Le pragmatisme l’emportera au sommet du nouvel État : « Les Blancs sont restés pour accompagner l’indépendance pendant quatre ans. Des juges français continuaient de siéger, les commandants de cercle devenaient conseillers ». Une révolution d’autant moins perceptible à Saint-Louis que l’accession à la souveraineté semble avoir « conforté la position sociale » de ceux des Sénégalais qui possédaient une formation – son père deviendra préfet.
« Nous faisions partie de l’élite et il m’a fallu attendre la lecture, en 1972, d’un livre de Lamine Gueye [NDLR: l’ex-président de l’Assemblée sénégalaise] pour découvrir qu’avant l’indépendance, à 10 kilomètres de Saint-Louis, des Sénégalais n’avaient pas le statut de citoyens. J’ai appris, à ce moment-là, que si un indigène ne se découvrait pas face à un Français, il pouvait recevoir deux coups de chicotte (fouet). J’étais un favorisé inconscient des faveurs dont j’ai bénéficié par hasard ».
Ganda Oumar Camara est désormais un jeune retraité de 62 ans qui s’emploie, en bon intellectuel militant, à faire l’inventaire de cette période – il participe à un ouvrage à paraître. Intraitable avec la colonisation, il l’est aussi avec « les élites de l’école de Dakar », formées à l’université sénégalaise et accusées de tout gâcher aujourd’hui.
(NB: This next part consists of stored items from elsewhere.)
(** X6. A message posted after a handshake is handled by the transport the
    handshake opened its session on: the transport gets the message in the
    state [connect_sse] left it in, and what it answers is what the client
    is answered. *)
Theorem message_after_handshake scope scope' body w r t inj :
  wf w →
  (handle_sse config scope w).2 = Ok (SseSession r t inj) →
  ∃ ts,
    transports (get_sse_transport (get_mcp_server config w).1).1 !! t
    = Some ts
    ∧ transports (handle_sse config scope w).1 !! t
      = Some (connect_sse scope ts)
    ∧ (handle_messages scope' body (handle_sse config scope w).1).2
      = Ok (MessagePosted t
              (handle_post_message scope' body (connect_sse scope ts)).2)
    ∧ transports
        (handle_messages scope' body (handle_sse config scope w).1).1 !! t
      = Some (handle_post_message scope' body (connect_sse scope ts)).1.
Proof.
  intros Hwf Hres.
  destruct (get_mcp_server config w).2 as [r'|e] eqn:Hr.
  2: { revert Hres. unfold handle_sse, bind.
       by rewrite (get_mcp_server_pair w), Hr. }
  destruct (get_sse_transport_returns (get_mcp_server config w).1)
    as (t' & Ht & Hslot).
  pose proof (get_sse_transport_wf _
                (get_mcp_server_wf config w Hwf)) as [_ Hwt].
  rewrite Hslot in Hwt. destruct Hwt as [ts Hts].
  assert (r' = r ∧ t' = t
          ∧ _sse_transport (handle_sse config scope w).1 = Some t
          ∧ transports (handle_sse config scope w).1
            = {[t := connect_sse scope ts]}) as (-> & -> & Hslot' & Hts').
  { revert Hres. rewrite (handle_sse_after_getters scope w r' t' Hr Ht).
    destruct (decode _) as [token|e]; [|done]. cbn zeta.
    destruct (truthy token);
      [destruct (servers _ !! r') as [srv|]; [|done];
       destruct (is_authenticated (session_manager srv))|];
      cbn; intros [= -> -> _];
      by rewrite Hslot, Hts, alter_singleton_eq. }
  exists ts. split_and!.
  - by rewrite Hts, lookup_singleton_eq.
  - by rewrite Hts', lookup_singleton_eq.
  - unfold handle_messages, bind, ret, call_handle_post_message.
    rewrite (get_sse_transport_cached _ t Hslot').
    rewrite Hts', lookup_singleton_eq.
    by destruct (handle_post_message scope' body (connect_sse scope ts)).
  - unfold handle_messages, bind, ret, call_handle_post_message.
    rewrite (get_sse_transport_cached _ t Hslot').
    rewrite Hts', lookup_singleton_eq.
    destruct (handle_post_message scope' body (connect_sse scope ts)).
    cbn. by rewrite lookup_insert_eq.
Qed.

End handshakes.

(** ** Missing keys *)

Section missing_keys.
Import HttpServer.
Context {mcp_lib : McpServerLib} {sse_lib : SseLib}.
Variable config : Config.

Implicit Types (w : World) (scope : Scope) (body : bytes).

Lemma middleware_without_method (app : Scope → bytes → Response)
    scope body w :
  type scope = "http" → method scope = None →
  SSEMiddleware_call config app scope body w
  = if bool_decide (default "" (path scope) ∈ ["/sse"; "/sse/"; "/messages/"])
    then (w, Raise (Exception "KeyError" "'method'"))
    else (w, Ok (PassedThrough scope (app scope body))).
Proof.
  intros Hty Hm.
  unfold SSEMiddleware_call, scope_method, bind, ret, lift. rewrite Hm.
  rewrite (bool_decide_eq_false_2 (type scope ≠ "http")) by tauto.
  rewrite (bool_decide_ext _ _ (sse_paths _)).
  assert (default "" (path scope) ∈ ["/sse"; "/sse/"; "/messages/"]
          ↔ (default "" (path scope) = "/sse"
             ∨ default "" (path scope) = "/sse/")
            ∨ default "" (path scope) = "/messages/") as Hin
    by (rewrite !elem_of_cons, elem_of_nil; tauto).
  rewrite (bool_decide_ext _ _ Hin).
  repeat (case_bool_decide; cbn); try done; exfalso; tauto.
Qed.

(** X7. What the middleware does with a scope that lacks a key.  A scope
    without a path is handled as one with the empty path: it is passed
    through, whatever its type and method.  An HTTP scope without a method
    raises [KeyError] when its path is [/sse], [/sse/] or [/messages/],
    the paths for which the method is looked up, and is passed through
    otherwise; in both cases the process state is left as it was. *)
Theorem scopes_with_missing_keys (app : Scope → bytes → Response)
    scope body w :
  (path scope = None →
   SSEMiddleware_call config app scope body w
   = (w, Ok (PassedThrough scope (app scope body))))
  ∧ (type scope = "http" → method scope = None →
     SSEMiddleware_call config app scope body w
     = if bool_decide
            (default "" (path scope) ∈ ["/sse"; "/sse/"; "/messages/"])
       then (w, Raise (Exception "KeyError" "'method'"))
       else (w, Ok (PassedThrough scope (app scope body)))).
Proof.
  split; [|apply middleware_without_method].
  intros Hp. destruct (decide (type scope = "http")) as [Hty|Hty].
  - destruct (method scope) as [m|] eqn:Hm.
    + rewrite middleware_dispatch by (rewrite Hm; eauto).
      rewrite Hp. unfold classify. cbn.
      rewrite (bool_decide_eq_true_2 (type scope = "http")) by done.
      by rewrite !andb_false_r.
    + rewrite middleware_without_method by done. by rewrite Hp.
  - unfold SSEMiddleware_call.
    by rewrite (bool_decide_eq_true_2 (type scope ≠ "http")).
Qed.
(** [s.isascii()]: every character code is below 128. *)
Fixpoint isascii (s : string) : bool :=
  match s with
  | EmptyString => true
  | String c r => (code c <? 128) && isascii r
  end.

(** [c.isupper()] on the ASCII range. *)
Definition is_upper (c : ascii) : bool :=
  (65 <=? code c) && (code c <=? 90).

Definition lower_char (c : ascii) : ascii :=
  if is_upper c then ascii_of_N (Z.to_N (code c + 32)) else c.

Definition upper_char (c : ascii) : ascii :=
  if (97 <=? code c) && (code c <=? 122)
  then ascii_of_N (Z.to_N (code c - 32)) else c.

(** [s.lower()], for ASCII [s]. *)
Fixpoint lower (s : string) : string :=
  match s with
  | EmptyString => EmptyString
  | String c r => String (lower_char c) (lower r)
  end.

(** [s.upper()], for ASCII [s]. *)
Fixpoint upper (s : string) : string :=
  match s with
  | EmptyString => EmptyString
  | String c r => String (upper_char c) (upper r)
  end.

(** [c.isspace()] on the ASCII range: TAB, LF, VT, FF, CR, the four
    separators FS, GS, RS, US, and the space. *)
Definition is_space (c : ascii) : bool :=
  ((9 <=? code c) && (code c <=? 13))
  || ((28 <=? code c) && (code c <=? 32)).

Fixpoint lstrip (s : string) : string :=
  match s with
  | EmptyString => EmptyString
  | String c r => if is_space c then lstrip r else s
  end.

Fixpoint rstrip (s : string) : string :=
  match s with
  | EmptyString => EmptyString
  | String c r =>
      match rstrip r with
      | EmptyString => if is_space c then EmptyString else String c EmptyString
      | r' => String c r'
      end
  end.

(** [s.strip()], for ASCII [s]. *)
Definition strip (s : string) : string := rstrip (lstrip s).

(** A string made of white space only. *)
Fixpoint all_space (s : string) : bool :=
  match s with
  | EmptyString => true
  | String c r => is_space c && all_space r
  end.

(** [s[:n]]: the first [n] characters, and for a negative [n] all but
    the last [-n]. *)
Definition slice_to (n : Z) (s : string) : string :=
  if 0 <=? n then substring 0 (Z.to_nat n) s
  else substring 0 (String.length s - Z.to_nat (- n)) s.

(** [l[:n]] on lists. *)
Definition list_slice_to {A} (n : Z) (l : list A) : list A :=
  if 0 <=? n then firstn (Z.to_nat n) l
  else firstn (List.length l - Z.to_nat (- n)) l.

(** [s.encode()]: the UTF-8 bytes, which for ASCII text are the
    character codes. *)
Definition encode (s : string) : list Z :=
  map code (list_ascii_of_string s).
(** No call of [update] sets [calibrating]: a calibrated stream stays
    calibrated whatever it is fed. *)
Lemma update_stays_calibrated (ax ay az : JS.number) (now : Z)
      (this : DataStream.t) :
  DataStream.calibrating this = false ->
  DataStream.calibrating (DataStream.update ax ay az now this) = false.
Proof.
  intros Hcal. destruct (rejected ax ay az) eqn:Hrej.
  - rewrite update_rejected; assumption.
  - rewrite update_ready; [reflexivity | assumption..].
Qed.

Lemma feed_stays_calibrated (samples : list (Sample * Z)) (this : DataStream.t) :
  DataStream.calibrating this = false ->
  DataStream.calibrating (DataStream.feed samples this) = false
  /\ completions samples this = O.
Proof.
  revert this. induction samples as [|[d now] rest IH]; intros this Hcal.
  - split; [exact Hcal | reflexivity].
  - rewrite feed_cons. cbn [completions]. rewrite Hcal. cbn [andb].
    apply IH. apply update_stays_calibrated, Hcal.
Qed.

(** A calibration that has collected [k] samples ends on the sample that
    makes sixty, and on no other. *)
Lemma feed_calibrating (samples : list (Sample * Z)) :
  forall this : DataStream.t,
    DataStream.calibrating this = true ->
    allValid samples ->
    let k := length (DataStream.calibrationData this) in
    let after := DataStream.feed samples this in
    ((k + length samples < 60)%nat ->
     DataStream.calibrating after = true
     /\ length (DataStream.calibrationData after) = (k + length samples)%nat
     /\ completions samples this = O)
    /\ ((60 <= k + length samples)%nat -> (k < 60)%nat ->
        DataStream.calibrating after = false
        /\ completions samples this = 1%nat).
Proof.
  induction samples as [|[d now] rest IH]; intros this Hcal Hvalid k after.
  - subst after k. cbn. split.
    + intros _. rewrite Nat.add_0_r. auto.
    + lia.
  - apply Forall_cons in Hvalid as [Hd Hrest]. cbn [fst] in Hd.
    apply validSample_rejected in Hd.
    subst after. rewrite feed_cons. cbn [completions length]. rewrite Hcal.
    cbn [andb].
    destruct (Nat.lt_ge_cases (S k) 60) as [Hless | Hfull].
    + (* still collecting *)
      pose proof (update_collecting _ _ _ now this Hd Hcal Hless) as Hupd.
      set (next := DataStream.update _ _ _ now this) in *.
      assert (Hnext : DataStream.calibrating next = true) by (rewrite Hupd; reflexivity).
      assert (Hlen : length (DataStream.calibrationData next) = S k).
      { rewrite Hupd. cbn [DataStream.calibrationData].
        rewrite length_app. cbn. subst k. lia. }
      specialize (IH next Hnext Hrest). cbn zeta in IH. rewrite Hlen in IH.
      rewrite Hnext. cbn [negb]. destruct IH as [IHless IHfull]. split.
      * intros Hlt. destruct IHless as (? & ? & ?); [lia|].
        repeat split; [assumption | lia | assumption].
      * intros Hge Hk. apply IHfull; lia.
    + (* this sample completes the calibration *)
      pose proof (update_finishing _ _ _ now this Hd Hcal Hfull) as Hupd.
      cbn zeta in Hupd. destruct Hupd as (Hnext & _).
      set (next := DataStream.update _ _ _ now this) in *.
      rewrite Hnext. cbn [negb].
      destruct (feed_stays_calibrated rest next Hnext) as [Hcalibrated Hnone].
      split; [lia|]. intros _ _. rewrite Hnone. split; [assumption | reflexivity].
Qed.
« Impossible, dit-il, de faire l’éloge de la colonisation car c’est une négation même de l’humanité. Mais, le pouvoir sénégalais ne doit pas pour autant aller chercher la petite bête en France, comme il le fait en débaptisant les lieux construits par des Européens. Changer les noms de rues ne participe pas à l’indépendance. On vit de rentes, de subsides. L’alimentation vient d’ailleurs, la monnaie est garantie en France… Dire que le Sénégal est indépendant, c’est se moquer du monde. Nos démons sont parmi nous et nous avons des proconsuls comme présidents ! Il faut rompre avec la culture de la chefferie nègre ». La solution, il la voit dans la formation d’une union des pays africains francophones, seul moyen de peser d’un poids suffisant à l’heure de la mondialisation. « Là, on pourra parler d’indépendance. »
Un constat que certains jugeront sévère pour le Sénégal et son président actuel, Abdoulaye Wade, qui a à cœur d’affirmer la place de son pays dans le monde.
Nicolas Ballet
http://www.leprogres.fr/fr/france-monde/article/3574098/Ou-est-l-independance-du-Senegal.html
BIO EXPRESS
Ganda Oumar Camara
Franco-Sénégalais. Marié, père de trois enfants. Coordonnateur en Europe de l’ONG sénégalaise Rencontre africaine pour la défense des droits de l’Homme.
Le 6 juin 1948
Naissance à Saint-Louis-du-Sénégal. Il est le fils d’une institutrice et d’un fonctionnaire au cabinet du gouverneur général de l’Afrique occidentale française, qui siège à Saint-Louis.
1962
Certificat d’études primaires
1970
Baccalauréat littéraire puis départ pour l’université de Dakar
1972
Les facultés sénégalaises sont bloquées par les grévistes. Arrive à Lyon pour y poursuivre ses études.
1976-1978
Maîtrise de droit de l’université Lyon III et diplôme de l’institut d’études politiques de Lyon. Il est embauché dans une compagnie d’assurances à Lyon. Il y accomplira toute sa carrière avant de prendre sa retraite en 2008.